Provided information>
(** The accumulator the driver of revision 1 returns is one of
    [reachable1], so C4 applies to it. *)
Lemma autoScrollConversation1_reachable {View} (ops : ViewOps View V1.Doc)
    viewportShare v :
  reachable1 (acc (V1.autoScrollConversation ops viewportShare v emptyAcc).1).
Proof.
  unfold V1.autoScrollConversation.
  match goal with |- context [scrollLoop ?o ?e ?m ?d ?s ?n ?st] =>
    pose proof (scrollLoop_acc o e m d s reachable1
                  reachable1_extractVisibleMessages n st) as H;
    destruct (scrollLoop o e m d s n st) as [st' e'] end.
  simpl in *. apply reachable1_extractVisibleMessages, H.
  apply reachable1_extractVisibleMessages, reach1_init.
Qed.

(** Likewise for revision 2. *)
Lemma autoScrollConversation2_reachable {View} (ops : ViewOps View V2.Doc)
    viewportShare v :
  reachable2 (acc (V2.autoScrollConversation ops viewportShare v emptyAcc).1).
Proof.
  unfold V2.autoScrollConversation.
  match goal with |- context [scrollLoop ?o ?e ?m ?d ?s ?n ?st] =>
    pose proof (scrollLoop_acc o e m d s reachable2
                  (λ doc a, reach2_pass doc true a) n st) as H;
    destruct (scrollLoop o e m d s n st) as [st' e'] end.
  simpl in *. do 4 apply reach2_pass. apply H. do 2 apply reach2_pass.
  apply reach2_init.
Qed.

Section LoopBound.
Context {View Doc : Type} (ops : ViewOps View Doc).
Variable extractPass : Doc → Acc → Acc.
Variables (adaptiveMax : nat) (adaptiveDelay scrollStep : Z).

Local Abbreviation iter := (iteration ops extractPass adaptiveMax adaptiveDelay scrollStep).
Local Abbreviation loop := (scrollLoop ops extractPass adaptiveMax adaptiveDelay scrollStep).

(** Every turn of the loop makes exactly one [scrollBy] call; one that
    does not break adds one to [scrollCount]; no [break] is a hard-cap
    exit. *)
Lemma iteration_counts st :
  advances (iter st).1 = S (advances st)
  ∧ (iter st).2 ≠ Some HardCap
  ∧ ((iter st).2 = None → scrollCount (iter st).1 = S (scrollCount st)).
Proof.
  unfold iteration. destruct (adaptiveWait _ _ _ _ _ _ _) as [[v2 a2] h2].
  repeat (destruct (_ : bool); simpl); done.
Qed.

Lemma scrollLoop_advances remaining st :
  advances (loop remaining st).1 ≤ advances st + remaining
  ∧ ((loop remaining st).2 = HardCap →
       advances (loop remaining st).1 = advances st + remaining
       ∧ scrollCount (loop remaining st).1 = scrollCount st + remaining).
Proof.
  revert st. induction remaining as [|n IH]; intros st; simpl.
  - split; [lia|]. intros _. lia.
  - destruct (iteration_counts st) as (Hadv & Hcap & Hcount).
    destruct (iter st) as [st' [e|]]; simpl in *.
    + split; [lia|]. intros ->. done.
    + destruct (IH st') as [Hle Heq]. rewrite Hadv in *.
      split; [lia|]. intros He. destruct (Heq He) as [-> ->].
      rewrite (Hcount eq_refl). lia.
Qed.

Hypothesis fixed : positionFixed ops.
Hypothesis level : extentNotGrowing ops.

Lemma adaptiveWait_fixed budget v a h bound :
  (h <= bound)%Z → (getScrollHeight ops v <= bound)%Z →
  let r := adaptiveWait ops extractPass adaptiveDelay budget v a h in
  (r.2 <= bound)%Z ∧ getScrollTop ops r.1.1 = getScrollTop ops v.
Proof.
  destruct fixed as [_ Hsleep], level as [_ Hgrow].
  revert v a h. induction budget as [|b IH]; intros v a h Hh Hv; simpl; [done|].
  pose proof (Hgrow adaptiveDelay v). pose proof (Hsleep adaptiveDelay v).
  destruct (_ && _); simpl; [done|].
  destruct (IH (sleep ops adaptiveDelay v)
               (extractPass (document ops (sleep ops adaptiveDelay v)) a)
               (getScrollHeight ops (sleep ops adaptiveDelay v))) as [? ?];
    [lia | lia |]. split; [done | congruence].
Qed.

(** With a fixed position and an extent that does not grow, a turn of the
    loop adds one to [stuckCount] and breaks at three, or else at the top. *)
Lemma iteration_fixed st :
  stuckCount (iter st).1 = S (stuckCount st)
  ∧ getScrollTop ops (view (iter st).1) = getScrollTop ops (view st)
  ∧ (iter st).2
    = if (3 <=? S (stuckCount st))%nat then Some Stuck
      else if (getScrollTop ops (view st) <=? 10)%Z then Some AtTop
      else None.
Proof.
  unfold iteration. destruct fixed as [Hby Hsleep], level as [Hgby Hgsleep].
  set (v1 := sleep ops 50 (scrollBy ops (- scrollStep) (view st))).
  assert (getScrollTop ops v1 = getScrollTop ops (view st)) as Htop
    by (unfold v1; by rewrite Hsleep, Hby).
  assert (getScrollHeight ops v1 <= getScrollHeight ops (view st))%Z as Hh.
  { unfold v1. etrans; [apply Hgsleep | apply Hgby]. }
  destruct (adaptiveWait_fixed adaptiveMax v1
              (extractPass (document ops v1) (acc st))
              (getScrollHeight ops v1) (getScrollHeight ops (view st)))
    as [Hle Hsame]; [lia | done |].
  destruct (adaptiveWait _ _ _ _ _ _ _) as [[v2 a2] h2]. simpl in Hle, Hsame.
  rewrite Htop, Z.sub_diag. change (Z.abs 0 <? 10)%Z with true.
  replace (h2 >? getScrollHeight ops (view st))%Z with false by lia.
  cbn [andb].
  destruct (3 <=? S (stuckCount st))%nat; simpl; [by rewrite Hsame, Htop|].
  destruct (getScrollTop ops (view st) <=? 10)%Z; simpl; by rewrite Hsame, Htop.
Qed.

Lemma scrollLoop_fixed_at_top remaining st :
  stuckCount st ≤ 1 → (getScrollTop ops (view st) <= 10)%Z →
  (loop (S remaining) st).2 = AtTop
  ∧ advances (loop (S remaining) st).1 = S (advances st).
Proof.
  intros Hs Htop. cbn [scrollLoop].
  destruct (iteration_fixed st) as (_ & _ & He).
  destruct (iteration_counts st) as (Hadv & _).
  destruct (iter st) as [st' e]. cbn [fst snd] in *. subst e.
  rewrite (proj2 (Nat.leb_gt 3 (S (stuckCount st)))) by lia.
  replace (getScrollTop ops (view st) <=? 10)%Z with true by lia. done.
Qed.

Lemma scrollLoop_fixed_stuck remaining st :
  stuckCount st ≤ 2 → (10 < getScrollTop ops (view st))%Z →
  3 - stuckCount st ≤ remaining →
  (loop remaining st).2 = Stuck
  ∧ advances (loop remaining st).1 = advances st + (3 - stuckCount st).
Proof.
  revert st. induction remaining as [|n IH]; intros st Hs Htop Hn; [lia|].
  cbn [scrollLoop].
  destruct (iteration_fixed st) as (Hstuck & Hview & He).
  destruct (iteration_counts st) as (Hadv & _).
  destruct (iter st) as [st' e]. cbn [fst snd] in *. subst e.
  destruct (decide (stuckCount st = 2)) as [H2|H2].
  - rewrite H2. cbn. split; [done | lia].
  - rewrite (proj2 (Nat.leb_gt 3 (S (stuckCount st)))) by lia.
    replace (getScrollTop ops (view st) <=? 10)%Z with false by lia.
    destruct (IH st') as [-> ->]; [lia | lia | lia |]. split; [done | lia].
Qed.
End LoopBound.

Lemma scroll_loop_exit_when_fixed {View Doc} (ops : ViewOps View Doc)
    (extractPass : Doc → Acc → Acc) (adaptiveMax : nat)
    (adaptiveDelay scrollStep : Z) (v : View) (a : Acc) :
  positionFixed ops → extentNotGrowing ops →
  let run := scrollLoop ops extractPass adaptiveMax adaptiveDelay scrollStep
                        maxScrolls (mkLoop v a 0 0 0) in
  if (getScrollTop ops v <=? 10)%Z
  then run.2 = AtTop ∧ advances run.1 = 1
  else run.2 = Stuck ∧ advances run.1 = 3.
Proof.
  intros Hfixed Hlevel run. destruct (Z.leb_spec (getScrollTop ops v) 10).
  - apply (scrollLoop_fixed_at_top ops extractPass adaptiveMax adaptiveDelay
             scrollStep Hfixed Hlevel 499 (mkLoop v a 0 0 0)); simpl; lia.
  - apply (scrollLoop_fixed_stuck ops extractPass adaptiveMax adaptiveDelay
             scrollStep Hfixed Hlevel maxScrolls (mkLoop v a 0 0 0));
      unfold maxScrolls; simpl; lia.
Qed.




(** The drivers of both revisions enter the loop with fresh counters, so
    they make at most 500 advances. *)
Lemma autoScrollConversation_advances {View} :
  (∀ (ops : ViewOps View V1.Doc) share v a,
     advances (V1.autoScrollConversation ops share v a).1 ≤ 500)
  ∧ (∀ (ops : ViewOps View V2.Doc) share v a,
     advances (V2.autoScrollConversation ops share v a).1 ≤ 500).
Proof.
  split; intros ops share v a;
    [unfold V1.autoScrollConversation | unfold V2.autoScrollConversation];
    match goal with |- context [scrollLoop ?o ?e ?m ?d ?s ?n ?st] =>
      pose proof (proj1 (scrollLoop_advances o e m d s n st)) as H;
      destruct (scrollLoop o e m d s n st) as [st' e'] end;
    simpl in *; unfold maxScrolls in H; lia.
Qed.

(** With a fixed position and an extent that does not grow, the driver
    of either revision leaves its loop through the stuck test, or through
    the at-top test when it starts within 10 pixels of the top. *)
Lemma autoScrollConversation_stuck_exit {View} :
  (∀ (ops : ViewOps View V1.Doc) share v a,
     positionFixed ops → extentNotGrowing ops →
     (V1.autoScrollConversation ops share v a).2
     = if (getScrollTop ops v <=? 10)%Z then AtTop else Stuck)
  ∧ (∀ (ops : ViewOps View V2.Doc) share v a,
     positionFixed ops → extentNotGrowing ops →
     (V2.autoScrollConversation ops share v a).2
     = if (getScrollTop ops (setScrollTop ops (getScrollHeight ops v) v) <=? 10)%Z
       then AtTop else Stuck).
Proof.
  split; intros ops share v a Hfixed Hlevel;
    [unfold V1.autoScrollConversation | unfold V2.autoScrollConversation];
    match goal with |- context [scrollLoop ?o ?e ?m ?d ?s ?n (mkLoop ?v0 ?a0 0 0 0)] =>
      pose proof (scroll_loop_exit_when_fixed o e m d s v0 a0 Hfixed Hlevel) as H;
      destruct (scrollLoop o e m d s n (mkLoop v0 a0 0 0 0)) as [st' e'] end;
    cbn [fst snd] in *.
  - by destruct (getScrollTop ops v <=? 10)%Z; destruct H.
  - destruct Hfixed as [_ Hsleep]. rewrite !Hsleep in H.
    by destruct (getScrollTop ops _ <=? 10)%Z; destruct H.
Qed.

(** ** The handler *)

Lemma respond1_inr msgs title date timezone :
  V1.respond (inr msgs) title date timezone
  = if decide (deduplicateMessages msgs = []) then Failure noMessagesError
    else Success (V1.formatAsMarkdown (reverse (deduplicateMessages msgs))
                                      title date timezone)
                 title (length (deduplicateMessages msgs)).
Proof.
  unfold V1.respond. rewrite length_reverse.
  destruct (deduplicateMessages msgs) eqn:Hd; [done|].
  by rewrite decide_False.
Qed.

Lemma respond2_inr msgs title date timezone :
  V2.respond (inr msgs) title date timezone
  = if decide (deduplicateMessages msgs = []) then Failure noMessagesError
    else Success (V2.formatAsMarkdown (deduplicateMessages msgs)
                                      title date timezone)
                 title (length (deduplicateMessages msgs)).
Proof.
  unfold V2.respond.
  destruct (deduplicateMessages msgs) eqn:Hd; [done|].
  by rewrite decide_False.
Qed.

Lemma respond_not_empty_success scrolled title date timezone markdown t :
  V1.respond scrolled title date timezone ≠ Success markdown t 0
  ∧ V2.respond scrolled title date timezone ≠ Success markdown t 0.
Proof.
  destruct scrolled as [message|msgs]; [done|].
  rewrite respond1_inr, respond2_inr.
  destruct (deduplicateMessages msgs); [done|]. by rewrite decide_False.
Qed.

(** C1: the handler of either revision never answers with a success of
    zero messages.  When the deduplicated sequence is empty it answers with
    the failure that carries the no-messages text; otherwise it answers
    with a success whose [messageCount] is the length of the deduplicated
    sequence; an error caught on the way is a failure too.  The same holds
    for a whole request, driver included, on every view. *)
Theorem extract_never_succeeds_empty
    (scrolled : jsstring + list Message) (title date timezone : jsstring) :
  (∀ markdown t,
     V1.respond scrolled title date timezone ≠ Success markdown t 0
     ∧ V2.respond scrolled title date timezone ≠ Success markdown t 0)
  ∧ match scrolled with
    | inl message =>
        V1.respond scrolled title date timezone = Failure (extractionError message)
        ∧ V2.respond scrolled title date timezone = Failure (extractionError message)
    | inr msgs =>
        if decide (deduplicateMessages msgs = []) then
          V1.respond scrolled title date timezone = Failure noMessagesError
          ∧ V2.respond scrolled title date timezone = Failure noMessagesError
        else
          V1.respond scrolled title date timezone
          = Success (V1.formatAsMarkdown (reverse (deduplicateMessages msgs))
                                         title date timezone)
                    title (length (deduplicateMessages msgs))
          ∧ V2.respond scrolled title date timezone
            = Success (V2.formatAsMarkdown (deduplicateMessages msgs)
                                           title date timezone)
                      title (length (deduplicateMessages msgs))
          ∧ length (deduplicateMessages msgs) ≠ 0
    end
  ∧ (∀ View (ops : ViewOps View V1.Doc) share typeError v markdown t,
       V1.extractChat ops share typeError v title date timezone
       ≠ Success markdown t 0)
  ∧ (∀ View (ops : ViewOps View V2.Doc) share v markdown t,
       V2.extractChat ops share v title date timezone ≠ Success markdown t 0).
Proof.
  split; [intros; apply respond_not_empty_success|]. split.
  - destruct scrolled as [message|msgs]; [done|].
    rewrite respond1_inr, respond2_inr.
    destruct (decide (deduplicateMessages msgs = [])) as [He|Hne]; [done|].
    repeat split. by destruct (deduplicateMessages msgs).
  - split; [intros View ops share typeError v markdown t
            |intros View ops share v markdown t].
    + unfold V1.extractChat.
      destruct (V1.tryAutoScrollConversation ops share v emptyAcc)
        as [[st e]|]; apply respond_not_empty_success.
    + unfold V2.extractChat.
      destruct (V2.autoScrollConversation ops share v emptyAcc) as [st e].
      apply respond_not_empty_success.
Qed.
(** * Scene graph, light registry and basic render pipeline

    A shallow embedding of [Scene.ts], [lighting/LightManager.ts] and the
    basic render pipeline, together with the properties their
    specification states about them.

    JavaScript objects live in stores indexed by references (natural
    numbers), so that two array slots holding the same object really alias.
    Numbers are IEEE-754 binary64 values ([spec_float]); the array
    indices and counters that the code computes itself are integers
    ([Z]), with [-1] where the code uses it as the "no index" value.  The
    index that a caller hands to [addRootEntity], and with it the sibling
    index of an entity, is any number: an integer or another binary64
    value ([Index.t]). *)

From Stdlib Require Import ZArith Lia Bool Ascii.
From Stdlib Require Import Floats.SpecFloat.
From stdpp Require Import base tactics option list strings pretty gmap.

Local Open Scope Z_scope.

(* ================================================================== *)
(** * Part I: the model *)
(* ================================================================== *)

(** ** JavaScript numbers *)

Module JS.

(** A JavaScript [number] is a binary64 floating-point value. *)
Definition number : Type := spec_float.

Definition prec : Z := 53.
Definition emax : Z := 1024.

(** [Number.NEGATIVE_INFINITY] *)
Definition NEGATIVE_INFINITY : number := S754_infinity true.

(** [a < b]: false as soon as one side is NaN. *)
Definition lt (a b : number) : bool := SFltb a b.

Definition mul (a b : number) : number := SFmul prec emax a b.
Definition add (a b : number) : number := SFadd prec emax a b.
Definition sub (a b : number) : number := SFsub prec emax a b.
Definition div (a b : number) : number := SFdiv prec emax a b.

Definition isNaN (a : number) : bool :=
  match a with S754_nan => true | _ => false end.

(** The number denoted by the integer literal [z]. *)
Definition ofZ (z : Z) : number := binary_normalize prec emax z 0 false.

End JS.

(** ** [DisorderedArray] *)

Module DisorderedArray.

Section Ops.
Context {T : Type}.

(** Modelled from the spec: the class [DisorderedArray] is imported by
    [LightManager.ts] but is not among the sources.  The container is
    the sequence of its live slots: [add] is "add-to-end", and
    [deleteByIndex] is the swap-remove of section 4.2: "the last
    element is swapped into the freed slot", the moved element being
    returned so that the caller can update its index, and nothing
    being returned ("no swap needed") when the last slot itself is
    removed. *)
Definition length (a : list T) : Z := Z.of_nat (List.length a).

Definition add (x : T) (a : list T) : list T := a ++ [x].
Lemma scan_step_frame_tight (data frame rest : bytes) :
  scan_step data = Some (frame, rest) -> tight_span frame.
Proof.
  intros H. destruct (scan_step_yield _ _ _ H)
    as (s0 & e0 & Hs0 & He0 & _ & Hl & Hb & Hend).
  destruct (scan_step_cut _ _ _ H) as (s & e & Hs & He & Hf & _).
  assert (s0 = s) by congruence. subst s0.
  assert (e0 = e) by congruence. subst e0.
  split.
  - split; [exact Hb|]. rewrite Hl.
    replace (e + 4 - 2)%nat with (e + 2)%nat by lia. exact Hend.
  - intros j Hj Hlt Hocc. rewrite Hl in Hlt.
    unfold occurs_at in Hocc. simpl length in Hocc. rewrite Hf in Hocc.
    rewrite skipn_firstn_comm, firstn_firstn, skipn_skipn in Hocc.
    replace (Nat.min 2 (e + 4 - j)) with 2%nat in Hocc by lia.
    assert (Hlt' : (j - 2 < e)%nat) by lia.
    pose proof (search_first _ _ _ _ He Hlt') as Hfalse.
    rewrite skipn_skipn in Hfalse.
    replace (j - 2 + (s + 2))%nat with (j + s)%nat in Hfalse by lia.
    apply (proj2 (startswith_true_iff EOI _)) in Hocc. congruence.
Qed.

(** One call of [next] that yields: the buffer it started with, then the
    chunks it read, are skipped bytes, the frame, and the buffer it leaves. *)
Lemma resume_cut (data : bytes) (src : byte_source) :
  forall (chunk : bytes) (g' : generator) (src' : byte_source)
         (evs : list event),
    resume data src = (Yield chunk, g', src', evs) ->
    exists (frame skipped rest : bytes) (consumed : list bytes),
      chunk = multipart frame /\
      g' = GenSuspended rest /\
      src = map ReadBytes consumed ++ src' /\
      data ++ concat consumed = skipped ++ frame ++ rest /\
      (forall i : nat, ~ occurs_at SOI skipped i) /\
      tight_span frame.
Proof.
  apply (resume_ind (fun data src r =>
    forall chunk g' src' evs,
      r = (Yield chunk, g', src', evs) ->
      exists (frame skipped rest : bytes) (consumed : list bytes),
        chunk = multipart frame /\
        g' = GenSuspended rest /\
        src = map ReadBytes consumed ++ src' /\
        data ++ concat consumed = skipped ++ frame ++ rest /\
        (forall i : nat, ~ occurs_at SOI skipped i) /\
        tight_span frame)); clear data src.
  - intros data src frame data' Hs chunk g' src' evs [= <- <- <- <-].
    destruct (scan_step_yield _ _ _ Hs) as (s & e & Hss & _ & Hd & _).
    exists frame, (firstn s data), data', []. repeat split.
    + simpl. rewrite app_nil_r. exact Hd.
    + intros i. apply no_start_marker_before_first, Hss.
    + apply (scan_step_frame_tight _ _ _ Hs).
    + apply (scan_step_frame_tight _ _ _ Hs).
    + apply (scan_step_frame_tight _ _ _ Hs).
  - intros; discriminate.
  - intros; discriminate.
  - intros; discriminate.
  - intros data b chunk0 src _ IH chunk g' src' evs Hr.
    destruct (resume (data ++ b :: chunk0) src) as [[[o1 g1] src1] evs1].
    cbn [log] in Hr. injection Hr as -> -> -> <-.
    destruct (IH chunk g' src' evs1 eq_refl)
      as (frame & skipped & rest & consumed & Hc & Hg & Hsrc & Hd & Hk & Ht).
    exists frame, skipped, rest, ((b :: chunk0) :: consumed).
    repeat split; try assumption; try apply Ht.
    + simpl. rewrite Hsrc. reflexivity.
    + simpl concat. rewrite <- Hd, <- app_assoc. reflexivity.
Qed.
(** * Quota, usage accounting and rate limiting of the YouTube Script AI backend

    A shallow embedding of [server.js]: the quota evaluator [checkQuota],
    the usage ledger [logUsage], the start-up seeding of [usage_quotas] in
    [initDB], the three generation routes and the Express route table with
    its rate limiters; then the routes for accounts and saved scripts.
    The file holds the server twice, with the same text (lines 478-1386
    and 1386-2294), after a set of add-on routes (lines 1-477) whose
    [logUsage] calls pass nine arguments.  Line numbers refer to the last
    copy. *)

From Stdlib Require Import ZArith Lia Ascii.
From stdpp Require Import base option list strings pretty gmap sorting.

Set Warnings "-register-all".

Local Open Scope Z_scope.

(** ** JavaScript values and errors *)

(** JSON data: request bodies, the JSONB [metadata] column and the value
    that [JSON.parse] returns. *)
Inductive json : Type :=
  | JNull
  | JBool (b : bool)
  | JNum (n : Z)
  | JStr (s : string)
  | JArr (items : list json)
  | JObj (fields : list (string * json)).

(** The values that flow through the handlers.  Request parameters are
    strings, as the front end sends them; [VFunction] stands for the
    module-level bindings that are functions or library objects. *)
Inductive js_value : Type :=
  | VUndefined
  | VNull
  | VBool (b : bool)
  | VNum (n : Z)
  | VStr (s : string)
  | VObj (fields : list (string * js_value))
  | VFunction (name : string).

Record js_error : Type := JsError { err_name : string; err_message : string }.

Definition Error (msg : string) : js_error := JsError "Error" msg.
Definition TypeError (msg : string) : js_error := JsError "TypeError" msg.
Definition ReferenceError (msg : string) : js_error := JsError "ReferenceError" msg.
Definition SyntaxError (msg : string) : js_error := JsError "SyntaxError" msg.

(** [x || d] on the values above: the falsy ones are [undefined], [null],
    [false], [0] and the empty string. *)
Definition truthy (v : js_value) : bool :=
  match v with
  | VUndefined | VNull | VBool false | VNum 0 | VStr "" => false
  | _ => true
  end.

Work item> Matching lines for the string "last": work out how many the records contain and write only the number.

Result> 3